=== What you should do ===
Below are the records. Retype exactly the lines between the lines holding "Definition refSources : list" and "Definition refReadyHelper (h", inclusive.

━━━━━━

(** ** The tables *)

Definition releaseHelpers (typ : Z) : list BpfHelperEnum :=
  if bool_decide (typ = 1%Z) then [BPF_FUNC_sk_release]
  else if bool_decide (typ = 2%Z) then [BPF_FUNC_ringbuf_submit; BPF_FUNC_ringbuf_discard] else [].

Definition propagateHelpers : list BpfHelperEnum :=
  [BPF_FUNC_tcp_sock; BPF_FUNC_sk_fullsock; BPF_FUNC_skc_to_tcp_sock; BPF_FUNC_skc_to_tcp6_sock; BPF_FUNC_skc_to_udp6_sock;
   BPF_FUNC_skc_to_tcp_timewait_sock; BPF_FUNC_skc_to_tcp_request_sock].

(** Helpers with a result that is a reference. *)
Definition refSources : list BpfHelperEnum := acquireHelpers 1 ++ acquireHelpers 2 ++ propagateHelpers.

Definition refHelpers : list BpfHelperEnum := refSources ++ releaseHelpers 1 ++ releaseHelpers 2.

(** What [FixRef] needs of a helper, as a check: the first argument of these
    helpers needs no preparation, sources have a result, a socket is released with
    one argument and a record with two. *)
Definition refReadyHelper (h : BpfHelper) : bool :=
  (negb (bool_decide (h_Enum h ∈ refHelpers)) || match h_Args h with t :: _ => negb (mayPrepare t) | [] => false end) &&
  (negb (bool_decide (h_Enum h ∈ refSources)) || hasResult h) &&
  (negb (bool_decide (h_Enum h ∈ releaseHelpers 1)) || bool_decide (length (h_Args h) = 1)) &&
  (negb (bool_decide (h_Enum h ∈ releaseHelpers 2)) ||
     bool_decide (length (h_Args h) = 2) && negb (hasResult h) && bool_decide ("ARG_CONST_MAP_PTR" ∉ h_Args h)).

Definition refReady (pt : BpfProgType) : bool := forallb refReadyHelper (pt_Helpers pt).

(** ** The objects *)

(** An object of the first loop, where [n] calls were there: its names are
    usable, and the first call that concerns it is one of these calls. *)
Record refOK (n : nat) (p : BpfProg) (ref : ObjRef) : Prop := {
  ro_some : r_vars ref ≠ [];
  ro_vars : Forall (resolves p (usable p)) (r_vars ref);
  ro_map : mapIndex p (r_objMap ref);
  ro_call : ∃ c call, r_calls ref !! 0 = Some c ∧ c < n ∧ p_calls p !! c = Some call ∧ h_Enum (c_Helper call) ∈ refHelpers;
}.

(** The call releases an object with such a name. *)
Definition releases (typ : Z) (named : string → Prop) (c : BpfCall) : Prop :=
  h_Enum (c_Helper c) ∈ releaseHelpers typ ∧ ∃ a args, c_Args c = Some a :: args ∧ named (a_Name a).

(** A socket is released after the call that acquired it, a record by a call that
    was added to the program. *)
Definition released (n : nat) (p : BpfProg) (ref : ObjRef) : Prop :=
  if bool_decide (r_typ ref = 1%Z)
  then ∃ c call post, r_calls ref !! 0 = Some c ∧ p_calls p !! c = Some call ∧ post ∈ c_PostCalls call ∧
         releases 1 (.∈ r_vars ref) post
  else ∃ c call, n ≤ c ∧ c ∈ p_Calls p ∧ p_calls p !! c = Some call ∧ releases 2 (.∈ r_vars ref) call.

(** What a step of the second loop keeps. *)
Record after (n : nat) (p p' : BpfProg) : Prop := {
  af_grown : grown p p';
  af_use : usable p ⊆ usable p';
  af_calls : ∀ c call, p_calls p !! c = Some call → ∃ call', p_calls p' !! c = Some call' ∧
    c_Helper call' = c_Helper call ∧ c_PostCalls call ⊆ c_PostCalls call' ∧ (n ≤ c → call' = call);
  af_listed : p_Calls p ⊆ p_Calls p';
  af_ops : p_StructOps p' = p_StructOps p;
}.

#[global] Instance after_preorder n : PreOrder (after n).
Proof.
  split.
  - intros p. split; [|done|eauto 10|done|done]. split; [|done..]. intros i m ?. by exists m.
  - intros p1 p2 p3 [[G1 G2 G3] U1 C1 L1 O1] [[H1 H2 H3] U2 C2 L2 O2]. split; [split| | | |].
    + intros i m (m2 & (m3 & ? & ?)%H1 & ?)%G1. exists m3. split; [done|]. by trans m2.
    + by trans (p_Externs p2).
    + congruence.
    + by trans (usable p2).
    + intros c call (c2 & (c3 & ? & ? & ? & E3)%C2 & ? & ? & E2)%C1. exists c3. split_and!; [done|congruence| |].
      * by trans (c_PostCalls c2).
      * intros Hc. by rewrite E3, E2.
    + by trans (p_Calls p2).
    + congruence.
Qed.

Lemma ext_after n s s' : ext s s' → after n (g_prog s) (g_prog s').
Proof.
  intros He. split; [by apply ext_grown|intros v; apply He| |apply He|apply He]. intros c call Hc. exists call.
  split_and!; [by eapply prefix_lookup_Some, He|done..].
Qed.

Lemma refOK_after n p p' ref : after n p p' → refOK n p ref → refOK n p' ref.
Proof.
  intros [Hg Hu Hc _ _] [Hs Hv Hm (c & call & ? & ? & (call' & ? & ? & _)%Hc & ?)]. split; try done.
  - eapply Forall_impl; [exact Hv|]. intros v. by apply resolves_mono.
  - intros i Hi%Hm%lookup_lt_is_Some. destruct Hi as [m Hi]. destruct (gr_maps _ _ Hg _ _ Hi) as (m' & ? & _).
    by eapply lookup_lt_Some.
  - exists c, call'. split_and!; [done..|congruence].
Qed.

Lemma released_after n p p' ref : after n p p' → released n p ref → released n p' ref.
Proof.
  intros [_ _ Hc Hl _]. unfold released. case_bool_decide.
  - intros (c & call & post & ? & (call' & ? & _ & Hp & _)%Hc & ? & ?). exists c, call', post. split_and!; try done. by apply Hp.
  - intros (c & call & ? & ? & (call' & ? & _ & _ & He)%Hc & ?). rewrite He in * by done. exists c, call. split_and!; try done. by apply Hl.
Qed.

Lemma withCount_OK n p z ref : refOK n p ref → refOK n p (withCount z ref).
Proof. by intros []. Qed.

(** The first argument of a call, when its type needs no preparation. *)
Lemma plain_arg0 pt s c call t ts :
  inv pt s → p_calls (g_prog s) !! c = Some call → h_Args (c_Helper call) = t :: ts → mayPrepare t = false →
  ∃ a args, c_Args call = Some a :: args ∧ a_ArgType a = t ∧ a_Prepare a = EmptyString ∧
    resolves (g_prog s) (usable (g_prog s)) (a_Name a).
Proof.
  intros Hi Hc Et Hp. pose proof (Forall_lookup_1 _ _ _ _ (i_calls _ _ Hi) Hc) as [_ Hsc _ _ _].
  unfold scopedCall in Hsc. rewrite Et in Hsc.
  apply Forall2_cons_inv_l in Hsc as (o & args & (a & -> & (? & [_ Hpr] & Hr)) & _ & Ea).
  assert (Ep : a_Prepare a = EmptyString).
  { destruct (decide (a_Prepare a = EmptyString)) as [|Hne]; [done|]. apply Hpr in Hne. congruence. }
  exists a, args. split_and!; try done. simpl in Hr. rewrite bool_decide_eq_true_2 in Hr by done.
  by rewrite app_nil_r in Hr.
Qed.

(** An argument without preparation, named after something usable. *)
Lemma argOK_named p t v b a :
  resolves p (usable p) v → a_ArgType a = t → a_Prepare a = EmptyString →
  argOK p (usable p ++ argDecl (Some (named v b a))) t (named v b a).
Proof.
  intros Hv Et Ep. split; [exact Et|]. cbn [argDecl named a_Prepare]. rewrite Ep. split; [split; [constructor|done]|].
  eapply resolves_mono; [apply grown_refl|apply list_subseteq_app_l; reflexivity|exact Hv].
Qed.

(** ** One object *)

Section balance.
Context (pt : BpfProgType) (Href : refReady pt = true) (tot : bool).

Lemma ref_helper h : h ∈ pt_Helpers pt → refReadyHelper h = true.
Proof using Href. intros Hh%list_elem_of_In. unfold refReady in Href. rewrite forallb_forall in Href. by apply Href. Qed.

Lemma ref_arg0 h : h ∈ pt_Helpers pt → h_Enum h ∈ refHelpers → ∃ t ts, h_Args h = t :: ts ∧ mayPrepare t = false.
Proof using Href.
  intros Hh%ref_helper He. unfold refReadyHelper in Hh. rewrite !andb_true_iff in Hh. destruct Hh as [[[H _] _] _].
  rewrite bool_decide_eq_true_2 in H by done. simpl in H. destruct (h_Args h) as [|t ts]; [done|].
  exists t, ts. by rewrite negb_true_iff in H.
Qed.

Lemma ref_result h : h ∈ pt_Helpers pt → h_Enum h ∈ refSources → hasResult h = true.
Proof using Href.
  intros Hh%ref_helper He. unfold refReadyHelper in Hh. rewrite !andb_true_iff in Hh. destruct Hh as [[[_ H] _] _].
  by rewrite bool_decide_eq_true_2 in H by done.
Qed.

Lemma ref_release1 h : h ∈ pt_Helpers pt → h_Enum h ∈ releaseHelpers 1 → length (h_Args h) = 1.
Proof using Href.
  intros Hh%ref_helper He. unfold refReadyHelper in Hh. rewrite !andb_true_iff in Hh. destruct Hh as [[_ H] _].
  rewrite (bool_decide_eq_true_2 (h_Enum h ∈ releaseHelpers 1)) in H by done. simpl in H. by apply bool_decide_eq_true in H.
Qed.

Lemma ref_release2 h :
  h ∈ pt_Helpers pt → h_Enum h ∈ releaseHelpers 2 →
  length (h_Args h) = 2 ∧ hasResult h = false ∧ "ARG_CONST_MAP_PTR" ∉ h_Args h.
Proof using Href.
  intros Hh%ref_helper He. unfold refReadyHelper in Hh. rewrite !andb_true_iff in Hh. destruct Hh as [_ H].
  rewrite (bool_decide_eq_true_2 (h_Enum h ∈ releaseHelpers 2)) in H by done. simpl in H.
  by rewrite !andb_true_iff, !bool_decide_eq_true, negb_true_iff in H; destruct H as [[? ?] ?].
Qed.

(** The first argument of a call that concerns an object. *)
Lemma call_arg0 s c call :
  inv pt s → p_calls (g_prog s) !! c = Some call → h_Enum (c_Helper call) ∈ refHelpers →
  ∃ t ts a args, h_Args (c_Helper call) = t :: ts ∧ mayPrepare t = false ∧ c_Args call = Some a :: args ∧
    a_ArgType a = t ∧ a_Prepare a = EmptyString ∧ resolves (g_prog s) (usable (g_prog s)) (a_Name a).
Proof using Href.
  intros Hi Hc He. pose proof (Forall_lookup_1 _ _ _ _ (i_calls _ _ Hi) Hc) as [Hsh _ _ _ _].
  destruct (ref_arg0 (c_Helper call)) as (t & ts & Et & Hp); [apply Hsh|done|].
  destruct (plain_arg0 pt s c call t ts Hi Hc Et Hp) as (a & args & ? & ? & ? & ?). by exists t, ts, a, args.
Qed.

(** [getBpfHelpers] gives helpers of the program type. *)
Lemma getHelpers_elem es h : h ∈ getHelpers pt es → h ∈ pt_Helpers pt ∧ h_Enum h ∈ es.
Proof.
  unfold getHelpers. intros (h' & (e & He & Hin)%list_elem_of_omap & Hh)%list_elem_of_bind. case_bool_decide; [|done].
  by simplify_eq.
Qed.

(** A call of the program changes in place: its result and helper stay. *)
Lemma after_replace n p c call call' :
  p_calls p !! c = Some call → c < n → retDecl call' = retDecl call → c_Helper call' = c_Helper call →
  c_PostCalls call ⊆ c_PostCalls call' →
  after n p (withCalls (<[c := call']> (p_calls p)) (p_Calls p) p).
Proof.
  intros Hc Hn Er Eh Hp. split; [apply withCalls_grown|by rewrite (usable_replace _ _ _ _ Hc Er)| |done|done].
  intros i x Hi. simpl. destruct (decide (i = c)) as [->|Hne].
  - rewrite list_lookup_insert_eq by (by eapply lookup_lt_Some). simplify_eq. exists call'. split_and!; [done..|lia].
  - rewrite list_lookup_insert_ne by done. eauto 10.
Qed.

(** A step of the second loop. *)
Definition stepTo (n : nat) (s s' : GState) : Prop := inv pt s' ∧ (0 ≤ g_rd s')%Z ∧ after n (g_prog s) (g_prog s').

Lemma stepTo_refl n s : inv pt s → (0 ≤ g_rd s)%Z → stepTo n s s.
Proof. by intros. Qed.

━━━━━━

=== Result of this exercise ===
Definition refSources : list BpfHelperEnum := acquireHelpers 1 ++ acquireHelpers 2 ++ propagateHelpers.

Definition refHelpers : list BpfHelperEnum := refSources ++ releaseHelpers 1 ++ releaseHelpers 2.

(** What [FixRef] needs of a helper, as a check: the first argument of these
    helpers needs no preparation, sources have a result, a socket is released with
    one argument and a record with two. *)
Definition refReadyHelper (h : BpfHelper) : bool :=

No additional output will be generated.